Tooro is a Bantu kingdom located within the borders of Uganda. The current Omukama of Toro is King Oyo Nyimba Kabamba Iguru Rukidi IV. King Oyo Nyimba Kabamba Iguru Rukidi IV took to the throne of Tooro kingdom in 1995 at the age of just three years, after the death of his father Omukama Patrick David Matthew Kaboyo Rwamuhokya Olimi III on August 26, 1995, at the age of 50.
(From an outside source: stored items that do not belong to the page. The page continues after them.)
Lemma bounded_facts (m : positive) (e : Z) :
  bounded prec emax m e = true ->
  -1074 <= e /\ Zpos m < 2 ^ 53 /\ (-1074 < e -> 2 ^ 52 <= Zpos m).
Proof.
  unfold bounded, canonical_mantissa, fexp, SpecFloat.emin, prec, emax.
  intros [Hc _]%andb_true_iff. apply Z.eqb_eq in Hc.
  pose proof (digits2_pos_bounds m) as [Hlo Hhi].
  set (d := Zpos (digits2_pos m)) in *.
  assert (Hd : 0 < d) by (unfold d; lia).
  split; [lia|]. split.
  - assert (d <= 53) by lia.
    eapply Z.lt_le_trans; [exact Hhi|]. apply Z.pow_le_mono_r; lia.
  - intros He. assert (E : d = 53) by lia. rewrite E in Hlo. exact Hlo.
Qed.

Lemma scaled_lt (m1 m2 : positive) (e1 e2 : Z) :
  bounded prec emax m1 e1 = true -> bounded prec emax m2 e2 = true ->
  e1 < e2 ->
  Z.shiftl (Zpos m1) (e1 + SCALE) < Z.shiftl (Zpos m2) (e2 + SCALE).
Proof.
  unfold SCALE.
  intros (H1 & Hm1 & _)%bounded_facts (H2 & _ & Hm2)%bounded_facts He.
  specialize (Hm2 ltac:(lia)).
  rewrite !Z.shiftl_mul_pow2 by lia.
  assert (Hp : 2 * 2 ^ (e1 + 1074) <= 2 ^ (e2 + 1074)).
  { rewrite <- Z.pow_succ_r by lia. apply Z.pow_le_mono_r; lia. }
  assert (0 < 2 ^ (e1 + 1074)) by (apply Z.pow_pos_nonneg; lia).
  change (2 ^ 53) with (2 * 2 ^ 52) in Hm1.
  nia.
Qed.

Lemma scaled_pos (m : positive) (e : Z) :
  bounded prec emax m e = true -> 0 < Z.shiftl (Zpos m) (e + SCALE).
Proof.
  unfold SCALE. intros (H1 & _ & _)%bounded_facts.
  rewrite Z.shiftl_mul_pow2 by lia.
  assert (0 < 2 ^ (e + 1074)) by (apply Z.pow_pos_nonneg; lia). lia.
Qed.

Lemma scaled_compare (m1 m2 : positive) (e1 e2 : Z) :
  bounded prec emax m1 e1 = true -> bounded prec emax m2 e2 = true ->
  match e1 ?= e2 with
  | Lt => Lt
  | Gt => Gt
  | Eq => Pos.compare_cont Eq m1 m2
  end = (Z.shiftl (Zpos m1) (e1 + SCALE) ?= Z.shiftl (Zpos m2) (e2 + SCALE)).
Proof.
  intros B1 B2. destruct (Z.compare_spec e1 e2) as [-> | He | He].
  - pose proof (bounded_facts m1 e2 B1) as (H1 & _).
    unfold SCALE. rewrite !Z.shiftl_mul_pow2 by lia.
    assert (0 < 2 ^ (e2 + 1074)) by (apply Z.pow_pos_nonneg; lia).
    rewrite <- Zmult_compare_compat_r by lia. reflexivity.
  - symmetry. apply Z.compare_lt_iff. by apply scaled_lt.
  - symmetry. apply Z.compare_gt_iff. by apply scaled_lt.
Qed.

Lemma spec_compare (s1 s2 : spec_float) :
  valid_binary s1 = true -> valid_binary s2 = true ->
  SFcompare s1 s2 = ext_compare (spec_ext s1) (spec_ext s2).
Proof.
  destruct s1 as [sg1 | sg1 | | sg1 m1 e1], s2 as [sg2 | sg2 | | sg2 m2 e2];
    cbn [spec_ext ext_compare SFcompare SpecFloat.valid_binary]; cbv zeta;
    intros B1 B2; try reflexivity.
  all: try (destruct sg1; reflexivity).
  all: try (destruct sg2; reflexivity).
  all: try (destruct sg1, sg2; reflexivity).
  - pose proof (scaled_pos m2 e2 B2). f_equal.
    destruct sg2; symmetry; [apply Z.compare_gt_iff | apply Z.compare_lt_iff]; lia.
  - pose proof (scaled_pos m1 e1 B1). f_equal.
    destruct sg1; symmetry; [apply Z.compare_lt_iff | apply Z.compare_gt_iff]; lia.
  - pose proof (scaled_pos m1 e1 B1). pose proof (scaled_pos m2 e2 B2). f_equal.
    destruct sg1, sg2.
    + rewrite Z.compare_opp. rewrite <- (scaled_compare m2 m1 e2 e1 B2 B1).
      rewrite (Z.compare_antisym e2 e1).
      destruct (e2 ?= e1); simpl; try reflexivity.
      change (Pos.compare_cont Eq m1 m2) with (m1 ?= m2)%positive.
      change (Pos.compare_cont Eq m2 m1) with (m2 ?= m1)%positive.
      rewrite (Pos.compare_antisym m2 m1). by destruct (m2 ?= m1)%positive.
    + symmetry. apply Z.compare_lt_iff. lia.
    + symmetry. apply Z.compare_gt_iff. lia.
    + by apply scaled_compare.
Qed.

Lemma ext_ltb_compare (a b : ext) :
  ext_ltb a b = match ext_compare a b with Some Lt => true | _ => false end.
Proof.
  destruct a, b; reflexivity.
Qed.

Lemma ext_eqb_compare (a b : ext) :
  ext_eqb a b = match ext_compare a b with Some Eq => true | _ => false end.
Proof.
  destruct a, b; try reflexivity. simpl.
  destruct (Z.compare_spec z z0), (Z.eqb_spec z z0); try reflexivity; lia.
Qed.

Lemma SFeqb_refl (s : spec_float) :
  SFeqb s s = negb (match s with S754_nan => true | _ => false end).
Proof.
  unfold SFeqb. destruct s as [sg | sg | | sg m e]; simpl; try reflexivity.
  - by destruct sg.
  - rewrite Z.compare_refl.
    change (Pos.compare_cont Eq m m) with (m ?= m)%positive.
    rewrite Pos.compare_refl. by destruct sg.
Qed.

Lemma is_nan_Prim2SF (f : float) :
  is_nan f = match Prim2SF f with S754_nan => true | _ => false end.
Proof. unfold is_nan. rewrite FloatAxioms.eqb_spec, SFeqb_refl. by rewrite negb_involutive. Qed.

Lemma is_infinity_Prim2SF (f : float) :
  is_infinity f = match Prim2SF f with S754_infinity _ => true | _ => false end.
Proof.
  unfold is_infinity. rewrite FloatAxioms.eqb_spec, abs_spec.
  change (Prim2SF infinity) with (S754_infinity false).
  destruct (Prim2SF f) as [sg | sg | | sg m e]; reflexivity.
Qed.

Lemma is_zero_Prim2SF (f : float) :
  is_zero f = match Prim2SF f with S754_zero _ => true | _ => false end.
Proof.
  unfold is_zero. rewrite FloatAxioms.eqb_spec.
  change (Prim2SF PrimFloat.zero) with (S754_zero false).
  destruct (Prim2SF f) as [sg | sg | | sg m e]; try reflexivity.
  all: by destruct sg.
Qed.

Lemma float_ext_spec (f : float) : float_ext f = spec_ext (Prim2SF f).
Proof.
  pose proof (is_nan_Prim2SF f) as Hn. pose proof (is_zero_Prim2SF f) as Hz.
  pose proof (is_infinity_Prim2SF f) as Hi.
  unfold float_ext, float_scaled. rewrite Hn, Hi.
  destruct (Prim2SF f) as [sg | sg | | sg m e] eqn:Es; try reflexivity.
  pose proof Es as Es'. unfold Prim2SF in Es'. rewrite Hn, Hz, Hi in Es'.
  injection Es' as ->. reflexivity.
Qed.

Lemma num_ltb_float (a b : float) : num_ltb (VFloat a) (VFloat b) = (a <? b)%float.
Proof.
  unfold num_ltb, num_ext. rewrite !float_ext_spec, ext_ltb_compare, FloatAxioms.ltb_spec.
  unfold SFltb. by rewrite (spec_compare _ _ (Prim2SF_valid a) (Prim2SF_valid b)).
Qed.

Lemma num_eqb_float (a b : float) : num_eqb (VFloat a) (VFloat b) = (a =? b)%float.
Proof.
  unfold num_eqb, num_ext. rewrite !float_ext_spec, ext_eqb_compare, FloatAxioms.eqb_spec.
  unfold SFeqb. by rewrite (spec_compare _ _ (Prim2SF_valid a) (Prim2SF_valid b)).
Qed.

Lemma py_truthy_float (f : float) : py_truthy (VFloat f) = negb (f =? 0)%float.
Proof. rewrite <- num_eqb_float. reflexivity. Qed.

(** * Sorting lemmas *)

Section sorting.
Context {A : Type} (key : A -> value) (reverse : bool).

Let before (y x : A) : bool :=
  if reverse then num_ltb (key x) (key y) else num_ltb (key y) (key x).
The people native to the kingdom are the Batooro, and their language is likewise called Rutooro, Bakonzo, Babwisi/Bamba. The Batoro and Banyoro speak closely related languages, Rutoro and Runyoro, and share many other similar cultural traits. The Batoro live on Uganda's western border, south of Lake Albert.

History  
The Tooro Kingdom evolved out of a breakaway segment of Bunyoro sometime before the nineteenth century. It was founded in 1830 when Omukama Kaboyo Olimi I, the eldest son of Omukama of Bunyoro Nyamutukura Kyebambe III of Bunyoro, seceded and established his own independent kingdom. Absorbed into Bunyoro-Kitara in 1876, it reasserted its independence in 1891.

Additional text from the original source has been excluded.